- About this exercise: Reproduce the records exactly, beginning with their first line and ending with the line that contains "f)) +:+ endl.", and output nothing more.

*** Opening Given records ***

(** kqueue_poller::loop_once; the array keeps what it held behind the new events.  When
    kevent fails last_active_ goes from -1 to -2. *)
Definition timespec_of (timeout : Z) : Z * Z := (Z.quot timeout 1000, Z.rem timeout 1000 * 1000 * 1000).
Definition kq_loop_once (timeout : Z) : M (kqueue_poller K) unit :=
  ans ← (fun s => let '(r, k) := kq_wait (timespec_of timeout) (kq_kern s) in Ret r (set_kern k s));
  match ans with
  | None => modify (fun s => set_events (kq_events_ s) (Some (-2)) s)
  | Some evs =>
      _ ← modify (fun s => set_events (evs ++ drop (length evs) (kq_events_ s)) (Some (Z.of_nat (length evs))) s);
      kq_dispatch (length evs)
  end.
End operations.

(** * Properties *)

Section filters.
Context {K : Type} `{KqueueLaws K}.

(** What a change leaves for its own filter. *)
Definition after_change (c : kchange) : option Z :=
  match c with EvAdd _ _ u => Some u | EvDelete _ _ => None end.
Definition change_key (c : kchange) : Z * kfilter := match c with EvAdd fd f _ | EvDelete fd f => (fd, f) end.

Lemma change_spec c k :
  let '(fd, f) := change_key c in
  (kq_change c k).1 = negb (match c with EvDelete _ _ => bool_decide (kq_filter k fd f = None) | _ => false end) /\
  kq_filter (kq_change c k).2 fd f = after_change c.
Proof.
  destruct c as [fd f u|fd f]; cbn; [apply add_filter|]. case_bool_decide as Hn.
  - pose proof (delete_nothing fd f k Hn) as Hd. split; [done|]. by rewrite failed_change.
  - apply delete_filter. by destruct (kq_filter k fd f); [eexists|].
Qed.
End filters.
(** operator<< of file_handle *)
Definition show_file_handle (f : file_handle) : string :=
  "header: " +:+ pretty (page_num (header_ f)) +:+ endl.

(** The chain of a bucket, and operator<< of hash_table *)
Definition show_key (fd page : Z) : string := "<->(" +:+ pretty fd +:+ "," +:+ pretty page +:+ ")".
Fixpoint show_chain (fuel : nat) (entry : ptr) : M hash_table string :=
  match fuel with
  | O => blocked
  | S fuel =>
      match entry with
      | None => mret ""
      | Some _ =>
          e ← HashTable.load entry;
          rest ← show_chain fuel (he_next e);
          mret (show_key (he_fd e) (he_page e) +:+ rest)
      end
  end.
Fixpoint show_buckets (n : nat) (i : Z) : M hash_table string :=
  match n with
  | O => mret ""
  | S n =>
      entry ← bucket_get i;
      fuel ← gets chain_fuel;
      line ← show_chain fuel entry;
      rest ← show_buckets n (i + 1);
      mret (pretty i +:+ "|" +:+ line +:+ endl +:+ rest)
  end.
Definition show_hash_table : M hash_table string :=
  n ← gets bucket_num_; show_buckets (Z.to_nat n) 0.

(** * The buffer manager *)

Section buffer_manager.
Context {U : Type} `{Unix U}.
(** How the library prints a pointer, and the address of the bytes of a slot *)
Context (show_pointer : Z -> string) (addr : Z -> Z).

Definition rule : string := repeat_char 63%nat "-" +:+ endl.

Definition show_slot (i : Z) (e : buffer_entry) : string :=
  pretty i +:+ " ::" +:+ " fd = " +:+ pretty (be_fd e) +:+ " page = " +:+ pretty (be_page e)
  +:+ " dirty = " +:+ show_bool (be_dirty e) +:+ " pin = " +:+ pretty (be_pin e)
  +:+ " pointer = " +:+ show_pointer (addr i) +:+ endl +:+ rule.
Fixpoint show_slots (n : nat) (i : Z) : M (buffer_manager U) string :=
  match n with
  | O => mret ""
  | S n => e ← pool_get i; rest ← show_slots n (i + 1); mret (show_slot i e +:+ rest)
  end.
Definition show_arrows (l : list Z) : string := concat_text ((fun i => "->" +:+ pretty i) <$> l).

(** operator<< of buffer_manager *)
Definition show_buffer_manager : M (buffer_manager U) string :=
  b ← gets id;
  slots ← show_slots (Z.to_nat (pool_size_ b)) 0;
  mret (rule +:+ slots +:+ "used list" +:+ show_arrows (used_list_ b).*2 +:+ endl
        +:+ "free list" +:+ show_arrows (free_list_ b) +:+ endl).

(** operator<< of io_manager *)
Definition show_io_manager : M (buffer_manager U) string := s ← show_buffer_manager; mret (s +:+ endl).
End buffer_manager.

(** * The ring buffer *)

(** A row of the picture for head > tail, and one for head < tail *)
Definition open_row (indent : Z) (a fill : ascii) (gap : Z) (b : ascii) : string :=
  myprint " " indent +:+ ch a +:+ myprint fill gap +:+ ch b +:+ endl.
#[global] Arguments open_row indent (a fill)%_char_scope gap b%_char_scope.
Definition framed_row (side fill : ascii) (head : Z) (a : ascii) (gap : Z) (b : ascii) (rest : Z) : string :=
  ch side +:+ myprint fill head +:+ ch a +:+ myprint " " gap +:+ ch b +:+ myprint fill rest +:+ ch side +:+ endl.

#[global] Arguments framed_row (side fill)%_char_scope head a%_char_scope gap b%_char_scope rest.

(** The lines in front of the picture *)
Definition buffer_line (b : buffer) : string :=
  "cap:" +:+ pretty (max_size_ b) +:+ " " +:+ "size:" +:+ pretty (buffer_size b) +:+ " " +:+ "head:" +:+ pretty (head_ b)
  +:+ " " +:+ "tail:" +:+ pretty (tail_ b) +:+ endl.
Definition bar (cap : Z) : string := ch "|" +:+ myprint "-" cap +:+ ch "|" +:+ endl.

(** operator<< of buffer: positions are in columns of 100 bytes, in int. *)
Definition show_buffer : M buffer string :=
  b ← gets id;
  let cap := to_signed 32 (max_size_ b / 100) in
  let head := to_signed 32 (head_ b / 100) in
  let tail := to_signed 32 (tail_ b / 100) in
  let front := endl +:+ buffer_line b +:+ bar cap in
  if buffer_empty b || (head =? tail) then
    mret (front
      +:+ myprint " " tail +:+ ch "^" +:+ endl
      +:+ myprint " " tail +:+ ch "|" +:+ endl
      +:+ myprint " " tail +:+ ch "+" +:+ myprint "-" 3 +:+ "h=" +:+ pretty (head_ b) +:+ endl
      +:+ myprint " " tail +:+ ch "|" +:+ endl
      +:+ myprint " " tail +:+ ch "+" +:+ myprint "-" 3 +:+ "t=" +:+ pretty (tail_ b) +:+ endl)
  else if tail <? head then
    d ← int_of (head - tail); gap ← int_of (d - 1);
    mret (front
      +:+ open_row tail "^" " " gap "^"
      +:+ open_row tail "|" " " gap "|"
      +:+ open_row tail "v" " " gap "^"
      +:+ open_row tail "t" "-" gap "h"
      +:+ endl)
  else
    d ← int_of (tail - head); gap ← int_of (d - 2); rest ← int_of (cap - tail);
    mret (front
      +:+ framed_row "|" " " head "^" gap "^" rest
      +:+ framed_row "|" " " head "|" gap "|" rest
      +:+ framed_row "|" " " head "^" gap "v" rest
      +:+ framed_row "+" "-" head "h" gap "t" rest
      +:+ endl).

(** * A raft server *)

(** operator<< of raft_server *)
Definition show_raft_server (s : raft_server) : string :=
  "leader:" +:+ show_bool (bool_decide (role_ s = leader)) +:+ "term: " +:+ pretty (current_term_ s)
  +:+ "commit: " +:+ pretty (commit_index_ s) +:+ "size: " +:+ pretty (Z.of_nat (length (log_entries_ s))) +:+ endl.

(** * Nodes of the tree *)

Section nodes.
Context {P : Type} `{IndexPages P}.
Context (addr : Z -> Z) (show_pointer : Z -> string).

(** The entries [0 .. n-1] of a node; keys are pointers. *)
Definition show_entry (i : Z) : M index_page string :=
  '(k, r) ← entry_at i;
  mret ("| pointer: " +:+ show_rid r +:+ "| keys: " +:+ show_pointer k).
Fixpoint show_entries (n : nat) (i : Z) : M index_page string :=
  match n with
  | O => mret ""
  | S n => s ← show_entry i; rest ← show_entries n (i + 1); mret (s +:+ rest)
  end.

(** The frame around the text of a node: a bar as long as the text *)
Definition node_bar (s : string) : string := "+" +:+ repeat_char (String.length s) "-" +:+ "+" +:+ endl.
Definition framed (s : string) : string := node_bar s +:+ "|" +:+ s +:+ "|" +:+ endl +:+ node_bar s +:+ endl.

*** Closing Given records ***

- Answer box:
(** kqueue_poller::loop_once; the array keeps what it held behind the new events.  When
    kevent fails last_active_ goes from -1 to -2. *)
Definition timespec_of (timeout : Z) : Z * Z := (Z.quot timeout 1000, Z.rem timeout 1000 * 1000 * 1000).
Definition kq_loop_once (timeout : Z) : M (kqueue_poller K) unit :=
  ans ← (fun s => let '(r, k) := kq_wait (timespec_of timeout) (kq_kern s) in Ret r (set_kern k s));
  match ans with
  | None => modify (fun s => set_events (kq_events_ s) (Some (-2)) s)
  | Some evs =>
      _ ← modify (fun s => set_events (evs ++ drop (length evs) (kq_events_ s)) (Some (Z.of_nat (length evs))) s);
      kq_dispatch (length evs)
  end.
End operations.

(** * Properties *)

Section filters.
Context {K : Type} `{KqueueLaws K}.

(** What a change leaves for its own filter. *)
Definition after_change (c : kchange) : option Z :=
  match c with EvAdd _ _ u => Some u | EvDelete _ _ => None end.
Definition change_key (c : kchange) : Z * kfilter := match c with EvAdd fd f _ | EvDelete fd f => (fd, f) end.

Lemma change_spec c k :
  let '(fd, f) := change_key c in
  (kq_change c k).1 = negb (match c with EvDelete _ _ => bool_decide (kq_filter k fd f = None) | _ => false end) /\
  kq_filter (kq_change c k).2 fd f = after_change c.
Proof.
  destruct c as [fd f u|fd f]; cbn; [apply add_filter|]. case_bool_decide as Hn.
  - pose proof (delete_nothing fd f k Hn) as Hd. split; [done|]. by rewrite failed_change.
  - apply delete_filter. by destruct (kq_filter k fd f); [eexists|].
Qed.
End filters.
(** operator<< of file_handle *)
Definition show_file_handle (f : file_handle) : string :=
  "header: " +:+ pretty (page_num (header_ f)) +:+ endl.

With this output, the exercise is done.